Near the end of this week’s Torah portion, we read: “When Joseph’s brothers saw that their father was dead, they said, ‘What if Joseph still bears a grudge against us and pays us back for all the wrong we did to him!’ So they sent this message to Joseph: ‘Before his death your father left this instruction: So shall you say to Joseph, Forgive, I urge you, the offense and guilt of your brothers who treated you so harshly.
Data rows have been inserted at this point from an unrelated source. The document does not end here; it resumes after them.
(* ===== verification/Entitlements.v ===== *)
(** * Billing entitlements and the print-credit ledger

    [src/lib/entitlements.ts]. Reads take the database and a [clock]; a thrown
    error class is a constructor of [tenant_error]; an operation that writes
    returns the new database. Row locks ([FOR UPDATE]) have no effect on one
    transaction's own reads and are left out. *)

From Stdlib Require Import Ascii.
From S2P Require Import Prelude DatabaseTime JobStatus Json Schema.

Inductive tenant_error : Type :=
| TenantEntitlementError (entitlement : string) (limit used : Z)
| TenantSubscriptionRequiredError
| TenantPrintQuotaExceededError (limit used periodStart : Z) (periodEnd : option Z)
| TenantEntitlementConfigError (entitlement : string)
| TenantSuspendedError
| TenantDeletedError.

Definition isTenantBillingError (error : tenant_error) : bool :=
  match error with
  | TenantSubscriptionRequiredError | TenantEntitlementConfigError _
  | TenantSuspendedError | TenantDeletedError => true
  | _ => false
  end.

(** ** Plans *)

Definition BILLING_ACCESS_STATUSES : list string := ["trialing"; "active"; "past_due"].

Definition isBillingAccessStatus (status : option string) : bool :=
  match status with Some s => one_of BILLING_ACCESS_STATUSES s | None => false end.

Inductive EntitlementValue : Type := limited (n : Z) | unlimited.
Therefore, please forgive the offense of the servants of the G-d of your father.’  And Joseph was in tears when they spoke to him.
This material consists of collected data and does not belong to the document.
(* ===== verification/Inventory.v ===== *)
(** * Inventory: what an agent reports in a heartbeat

    The request of [src/app/api/agent/heartbeat/route.ts]: reading its body,
    and turning each reported printer into one that may be stored, or refusing
    it with a reason; [src/lib/inventory-snapshot.ts] and
    [src/lib/printer-identity.ts]. SHA-256, UTF-8 length and the [URL] parser are
    arguments. *)

From Stdlib Require Import Ascii.
From S2P Require Import Prelude DatabaseTime JobStatus Json NetworkAddress Schema PrinterModel.
From S2P Require Import PrinterVirtual Entitlements.

Definition MAX_HEARTBEAT_BODY_BYTES : Z := 512 * 1024.
Definition MAX_KEEP_ALIVE_JOB_IDS : nat := 64.
Definition VALID_PRINTER_STATUSES : list string := ["online"; "offline"; "busy"; "error"; "unknown"].
Definition KNOWN_CAPABILITY_TOKENS : list string :=
  ["raw"; "escpos"; "zpl"; "tspl"; "pdf"; "image"; "jpeg"; "spooler"; "windows_spooler"; "ipp"; "ipps"; "unknown"].
Definition VALID_AGENT_STATUSES : list string := ["online"; "offline"].

(** ** Snapshot versions *)

Definition INT64_MAX : Z := 9223372036854775807.

(** [/^[1-9][0-9]{0,18}$/] and at most [INT64_MAX]; the text itself is kept. *)
Definition version_text (s : string) : bool :=
  match s with
  | String c _ => (c != "0"%char) && all_chars is_digit s && (strlen s <=? 19)
                  && (coalesce (decimal_value 0 s) 0 <=? INT64_MAX)
  | "" => false
  end.

Definition parseInventorySnapshotVersion (value : option json) : option string :=
  match value with Some (JString s) => if version_text s then Some s else None | _ => None end.

(** [BigInt] of a version. *)
Definition version_number (s : string) : Z := coalesce (decimal_value 0 s) 0.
After being with Joseph for 17 years in Egypt and after seeing all the good that he did for them, as well as his declaration earlier that he understood that it was not them who sent him to Egypt, but G-d in order that many lives be preserved, why at this late date do we find his brothers still harboring the fear that he would avenge their treatment of him so many years earlier?
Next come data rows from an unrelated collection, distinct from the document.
(* ===== verification/Samples.v ===== *)
(** * A small concrete gateway

    One tenant on a live plan with one agent, one shared spooler printer and
    the jobs given to [gateway_db]; the witnesses of the theorems evaluate on
    it. *)

From S2P Require Import Prelude DatabaseTime JobStatus Json Schema Capability Entitlements.

Definition sample_tenant : tenant := {|
  tn_lifecycle := "active"; tn_suspendedAt := None; tn_deletedAt := None;
  tn_lifecycleReason := None; tn_updatedAt := 0 |}.

Definition sample_agent : agent := {|
  ag_tenantId := "t1"; ag_name := "counter"; ag_pairingCodeHash := None;
  ag_pairingCodeExpiresAt := None; ag_secret := Some "s"; ag_status := "online";
  ag_lifecycle := "active"; ag_lifecycleRevision := 0; ag_snapshot := no_snapshot; ag_metadata := None; ag_lastSeenAt := Some 1000;
  ag_updatedAt := 0 |}.

Definition sample_job : print_job := {|
  pj_tenantId := "t1"; pj_apiKeyId := None; pj_destination := None;
  pj_documentType := Some "invoice"; pj_agentId := "a1"; pj_printerId := "p1";
  pj_status := queued; pj_payload := JObject [("type", JString "pdf"); ("data", JString "QQ==")];
  pj_error := None; pj_requestedBy := None; pj_requestId := None; pj_idempotencyKey := Some "k1";
  pj_retries := 0; pj_claimedAt := None; pj_claimToken := None; pj_closedClaimTokenHash := None;
  pj_deliveryAttempts := 0; pj_deliveredAt := None; pj_ackedAt := None; pj_expiresAt := 600000;
  pj_createdAt := 1000; pj_updatedAt := 1000; pj_spoolerJobId := None; pj_attemptId := None |}.

(** The job while an agent holds it under token [t]. *)
Definition claimed_job (t : string) : print_job :=
  sample_job |> set_status claimed |> set_claimToken (Some t) |> set_claimedAt (Some 1000)
             |> set_deliveryAttempts 1.

Definition gateway_db (jobs : gmap string print_job) : db := {|
  tenants := {["t1" := sample_tenant]}; agents := {["a1" := sample_agent]};
  printers := {[("t1", "p1") := sample_printer]}; api_keys := ∅; print_jobs := jobs;
  receipts := ∅; plans := {["basic" := sample_plan 3]};
  subscriptions := {["t1" := sample_subscription]}; usage_periods := ∅; job_notices := [] |}.

Lemma gateway_db_checks jobs k p : printers (gateway_db jobs) !! k = Some p → printer_check p = true.
Proof.
  simpl. intros [_ <-]%lookup_singleton_Some. vm_compute. reflexivity.
Qed.

(** The database with one job, queued or held under a token. *)
Definition queued_db : db := gateway_db {["j1" := sample_job]}.
Definition held_db (t : string) : db := gateway_db {["j1" := claimed_job t]}.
One might suggest that the death of their father re-awakened their fears for they may have thought that his kindness towards them was only because of his father’s presence but not that he was dead, he would feel free to retaliate for their betrayal.

I think it goes deeper than that.

When he revealed himself to them 17 years earlier, he had assured them, as we said above, that he recognized the hand of Divine Providence in sending him to Egypt and therefore, he held no bitter feelings toward them.  He embraced them at that time, he showered them with gifts, he made provision for them to live peacefully and happily in Goshen, they and their families and their flocks.

Why now, after so many years, do they question his attitude?

Could it be because they have not yet forgiven themselves?

There is a principle in psychology called the ‘mirror syndrome’ which explains that human beings often attribute to others the weaknesses within themselves.  When coupled with the inability to forgive oneself for previous errors or wrongdoings, it leads to behavior exactly like this that we are discussing.

The brothers still felt very guilty for having betrayed him and his forgiveness and kindness toward them reinforced their guilt precisely because they had not yet forgiven themselves.  Therefore they assumed — because of their own guilt — that Joseph would still be looking for an opportunity to get even.  Apparently there was still within them a tendency towards taking one’s own revenge for that is what they attributed to their brother.  Without understanding the true nature of forgiveness, this is how human beings think.

When Joseph received their message, he wept for it was clear to him that they had not truly believed him when he forgave them and surely, they had yet to forgive themselves and let go of the past.  It is noteworthy that he did not get angry, rather he was very sad.  He responded: “Have no fear!  Am I a substitute for G-d? Besides, although you intended to do me harm, G-d intended it for good, so as to bring about the present result – the salvation of many people.  And so, fear not, I will sustain you and your children.” Thus he reassured them, speaking kindly to them.

As painful as it may be for any of us when we are hurt or betrayed by someone we love, it is even MORE painful if they do not or cannot accept our forgiveness towards them.  At that point, we have a choice – anger or kindness.  It is incumbent upon us to choose the path of Joseph — to show kindness and reassurance which is the greatest means of helping the one who offended us to forgive themselves.

In Tune with Torah this week = ask yourself whether or not you are harboring any guilt over errors or offenses that have been forgiven in the past by G-d and/or by others.  If you are, resolve this Shabbat to forgive yourself — NOW — and let it go.  And if someone you know has difficulty in accepting your forgiveness towards them, do not be angry but with kindness, understand their struggle and do what you can to help them forgive themselves.